Wednesday, November 20, 2019

7. Preparing to Use the KAATSU Cycle 2.0 - Checking Your Correct Arm Band Pressure

For who? Tactical athletes, physical therapists, KAATSU Specialists
For what? Recovery



The KAATSU Air Bands should be placed snugly on your upper arms. Snug - but not tight.

When you put on the KAATSU Air Bands on your arms, you should be able to place one finger between your skin and the KAATSU Air Bands. If you can place two or more fingers between your skin and the KAATSU Air Bands, the bands are too loose and you may want to slightly tighten the KAATSU Air Bands.

However, if you manually tighten the KAATSU Air Bands too much, you will not be able to place a finger between your skin and the KAATSU Air Bands. In this case, slightly loosen up the bands. KAATSU Air Bands are elastic Blood Flow Moderation bands with an inner air bladder; KAATSU Air Bands are neither a tourniquet or blood pressure cuff.

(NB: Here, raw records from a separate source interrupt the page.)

(* ===== verification/ConsensusSpec.v ===== *)
(** * The consensus-layer chain spec

    types/src/spec.rs: the fork history of each network by height, and the network
    identifier derived from it.  RLP encoding is third-party code ([RlpEncode]). *)

From S2P Require Import Prelude ChainSpec Proposal.

Inductive ChainId := Mainnet | Testnet | Devnet | Localdev.
Definition chain_id_as_u64 (c : ChainId) : Z :=
  match c with
  | Mainnet => MAINNET_CHAIN_ID
  | Testnet => TESTNET_CHAIN_ID
  | Devnet => DEVNET_CHAIN_ID
  | Localdev => LOCALDEV_CHAIN_ID
  end.

Inductive ForkCondition := ForkBlock (h : Z).
Definition active_at (c : ForkCondition) (height : Z) : bool :=
  match c with ForkBlock h => bool_decide (h ≤ height) end.

Definition GENESIS_FORK_VERSION : Z := 0.
Record ConsensusFork := mkConsensusFork { fork_version : Z; fork_condition : ForkCondition }.
Record ConsensusSpec := mkConsensusSpec { spec_chain_id : ChainId; forks : list ConsensusFork }.

(** The loop of [fork_version_at], which breaks at the first fork that is not active. *)
Fixpoint fork_version_from (active_version : Z) (forks : list ConsensusFork) (height : Z) : Z :=
  match forks with
  | [] => active_version
  | fork :: forks =>
      if active_at (fork_condition fork) height then fork_version_from (fork_version fork) forks height
      else active_version
  end.
Definition fork_version_at (spec : ConsensusSpec) (height : Z) : Z :=
  fork_version_from GENESIS_FORK_VERSION (forks spec) height.

Fixpoint next_fork_from (forks : list ConsensusFork) (height : Z) : option ForkCondition :=
  match forks with
  | [] => None
  | fork :: forks =>
      if active_at (fork_condition fork) height then next_fork_from forks height else Some (fork_condition fork)
  end.
Definition next_fork_condition_after (spec : ConsensusSpec) (height : Z) : option ForkCondition :=
  next_fork_from (forks spec) height.

Definition fork_height (f : ConsensusFork) : Z := match fork_condition f with ForkBlock h => h end.
(** The [while] of [validate_fork_history], comparing neighbours. *)
Fixpoint validate_forks_after (prev : ConsensusFork) (forks : list ConsensusFork) : bool :=
  match forks with
  | [] => true
  | curr :: forks =>
      bool_decide (fork_height prev ≤ fork_height curr) && bool_decide (fork_version prev < fork_version curr)
      && validate_forks_after curr forks
  end.
(** [true] when no assertion fires. *)
Definition validate_fork_history (forks : list ConsensusFork) : bool :=
  match forks with
  | [] => false
  | f :: forks =>
      bool_decide (fork_height f = 0) && bool_decide (fork_version f = GENESIS_FORK_VERSION)
      && validate_forks_after f forks
  end.

Definition GENESIS_FORKS : list ConsensusFork := [mkConsensusFork GENESIS_FORK_VERSION (ForkBlock 0)].
(** The specs [MAINNET], [TESTNET], [DEVNET] and [LOCALDEV]. *)
Definition for_chain_id (c : ChainId) : ConsensusSpec :=
  match c with
  | Mainnet => mkConsensusSpec Mainnet GENESIS_FORKS
  | Testnet => mkConsensusSpec Testnet GENESIS_FORKS
  | Devnet => mkConsensusSpec Devnet GENESIS_FORKS
  | Localdev => mkConsensusSpec Localdev GENESIS_FORKS
  end.

(** [alloy_rlp::encode] of the struct of chain id, genesis hash and fork version. *)
Class RlpEncode := { rlp_encode : Z * bytes * Z → bytes }.
Definition NetworkId_new `{ProposalCrypto} `{RlpEncode} (chain_id : ChainId) (genesis_hash : bytes) (fork_version : Z)
    : bytes :=
  sha3_keccak256 (rlp_encode (chain_id_as_u64 chain_id, genesis_hash, fork_version)).

(** ** Properties *)

(** In a valid history, the forks active at a height are a prefix, and the last of them decides. *)
Lemma forks_after_later prev forks f : validate_forks_after prev forks = true → f ∈ forks →
  fork_height prev ≤ fork_height f ∧ fork_version prev < fork_version f.
Proof.
  revert prev. induction forks as [|g l IH]; intros prev; [by intros _ ?%elem_of_nil|]. cbn.
  rewrite !andb_true_iff, !bool_decide_eq_true. intros ((Hh & Hv) & V) [->|Hin]%elem_of_cons; [done|].
  destruct (IH g V Hin). lia.
Qed.

Lemma active_at_spec f h : active_at (fork_condition f) h = bool_decide (fork_height f ≤ h).
Proof. unfold fork_height. by destruct f as [v [b]]. Qed.

Lemma fork_version_from_spec v prev forks h :
  validate_forks_after prev forks = true → fork_version prev = v → fork_height prev ≤ h →
  (∃ f, f ∈ prev :: forks ∧ fork_height f ≤ h ∧ fork_version_from v forks h = fork_version f)
  ∧ ∀ g, g ∈ prev :: forks → fork_height g ≤ h ↔ fork_version g ≤ fork_version_from v forks h.
Proof.
  revert v prev. induction forks as [|f l IH]; intros v prev V <- Hp; cbn [fork_version_from].
  { split; [exists prev; split_and!; [by left|done|done]|].
    intros g [->|?%elem_of_nil]%elem_of_cons; [|done]. split; lia. }
  pose proof V as V'. cbn in V'. rewrite !andb_true_iff, !bool_decide_eq_true in V'. destruct V' as ((Hh & Hv) & V').
  rewrite active_at_spec. destruct (bool_decide_reflect (fork_height f ≤ h)) as [A|A].
  - destruct (IH _ f V' eq_refl A) as ((x & Hx & Hxh & E) & All).
    split; [exists x; split_and!; [by right|done|done]|].
    intros g [->|Hin]%elem_of_cons; [|by apply All].
    pose proof (proj1 (All f (list_elem_of_here _ _)) A). split; lia.
  - split; [exists prev; split_and!; [by left|done|done]|].
    intros g [->|Hin]%elem_of_cons; [split; lia|].
    assert (fork_height f ≤ fork_height g ∧ fork_version f ≤ fork_version g) as [G1 G2].
    { apply elem_of_cons in Hin as [->|Hin]; [done|]. destruct (forks_after_later _ _ _ V' Hin). lia. }
    split; lia.
Qed.

(** Two histories that differ only in forks after [h]. *)
Lemma fork_version_from_app v l l' h : Forall (λ f, h < fork_height f) l' →
  fork_version_from v (l ++ l') h = fork_version_from v l h.
Proof.
  intros F. revert v. induction l as [|f l IH]; intros v; cbn.
  - destruct l' as [|f l']; [done|]. apply Forall_cons in F as [F _]. cbn. rewrite active_at_spec.
    by rewrite bool_decide_eq_false_2 by lia.
  - by rewrite IH.
Qed.

(** The fork version of a height is a consensus-safe function of the schedule: on a
    history that passes the build-time validation it is the version of a fork active at that
    height, exactly the forks active at the height have a version no larger, it never
    decreases with the height, and appending forks that activate later changes no earlier
    height.  The four networks' schedules pass the validation. *)
Theorem fork_versions_stable spec h :
  validate_fork_history (forks spec) = true → 0 ≤ h →
  (∃ f, f ∈ forks spec ∧ fork_height f ≤ h ∧ fork_version_at spec h = fork_version f)
  ∧ (∀ g, g ∈ forks spec → fork_height g ≤ h ↔ fork_version g ≤ fork_version_at spec h)
  ∧ (∀ h', h ≤ h' → fork_version_at spec h ≤ fork_version_at spec h')
  ∧ (∀ later, Forall (λ f, h < fork_height f) later →
       fork_version_at (mkConsensusSpec (spec_chain_id spec) (forks spec ++ later)) h = fork_version_at spec h)
  ∧ ∀ c, validate_fork_history (forks (for_chain_id c)) = true.
Proof.
  intros V Hh. destruct spec as [c [|f l]]; [done|]. unfold fork_version_at. cbn [forks] in *.
  cbn [validate_fork_history] in V. rewrite !andb_true_iff, !bool_decide_eq_true in V. destruct V as ((H0 & V0) & V).
  assert (∀ x, 0 ≤ x → fork_version_from GENESIS_FORK_VERSION (f :: l) x = fork_version_from (fork_version f) l x) as E.
  { intros x Hx. cbn. rewrite active_at_spec. by rewrite bool_decide_eq_true_2 by lia. }
  pose proof (λ x Hx, fork_version_from_spec (fork_version f) f l x V eq_refl Hx) as S.
  rewrite (E h Hh). destruct (S h) as [(x & Hx & Hxh & Ex) All]; [lia|].
  split_and!; [by exists x|exact All| | |by intros []].
  - intros h' Hle. rewrite E by lia. destruct (S h') as [_ All']; [lia|]. rewrite Ex. apply All'; [done|]. lia.
  - intros later F. cbn [spec_chain_id forks]. rewrite <- (E h Hh). by apply fork_version_from_app.
Qed.

Definition example_history : ConsensusSpec :=
  mkConsensusSpec Localdev [mkConsensusFork 0 (ForkBlock 0); mkConsensusFork 1 (ForkBlock 100); mkConsensusFork 2 (ForkBlock 200)].
Lemma fork_versions_stable_witness :
  fork_version_at example_history 150 ≤ fork_version_at example_history 250
  ∧ fork_version_at example_history 150 = 1.
Proof.
  split; [|done].
  destruct (fork_versions_stable example_history 150) as (_ & _ & M & _); [done|lia|]. apply M. lia.
Defined.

Occlusion training or blood flow restriction (BFR) training use tourniquets and blood pressure cuffs in order to restrict arterial flow (i.e., blood flow from the torso to the limbs). This is NOT what KAATSU Air Bands do, although KAATSU is the original BFR. KAATSU Air Bands were specifically designed and engineered to modify venous flow (i.e., blood flow from the limbs back to the torso). This is a major and very important difference.

In order to confirm that your pressure is safe and optimized and your bands are on adequately tightly enough, you can check your Capillary Refill Time (CRT). On your arms, press your thumb into the base of the palm of your hand. The skin will temporarily blanch (i.e., go white) and then will refill back up with blood and return to normal color.

The duration of time for the blood to refill and the blanched spot to return to color should be between 1-3 seconds. If your skin does not turn back to its normal color within 3 seconds, the bands are on too tightly and should be loosened. If your skin is so engorged with blood that the blanched spot returns to color less than a second, that is OK too. When the color of your arms turns pink (or becomes rosy red or even a purple color), it means that your capillaries are thoroughly engorged in blood, thereby improving your circulation.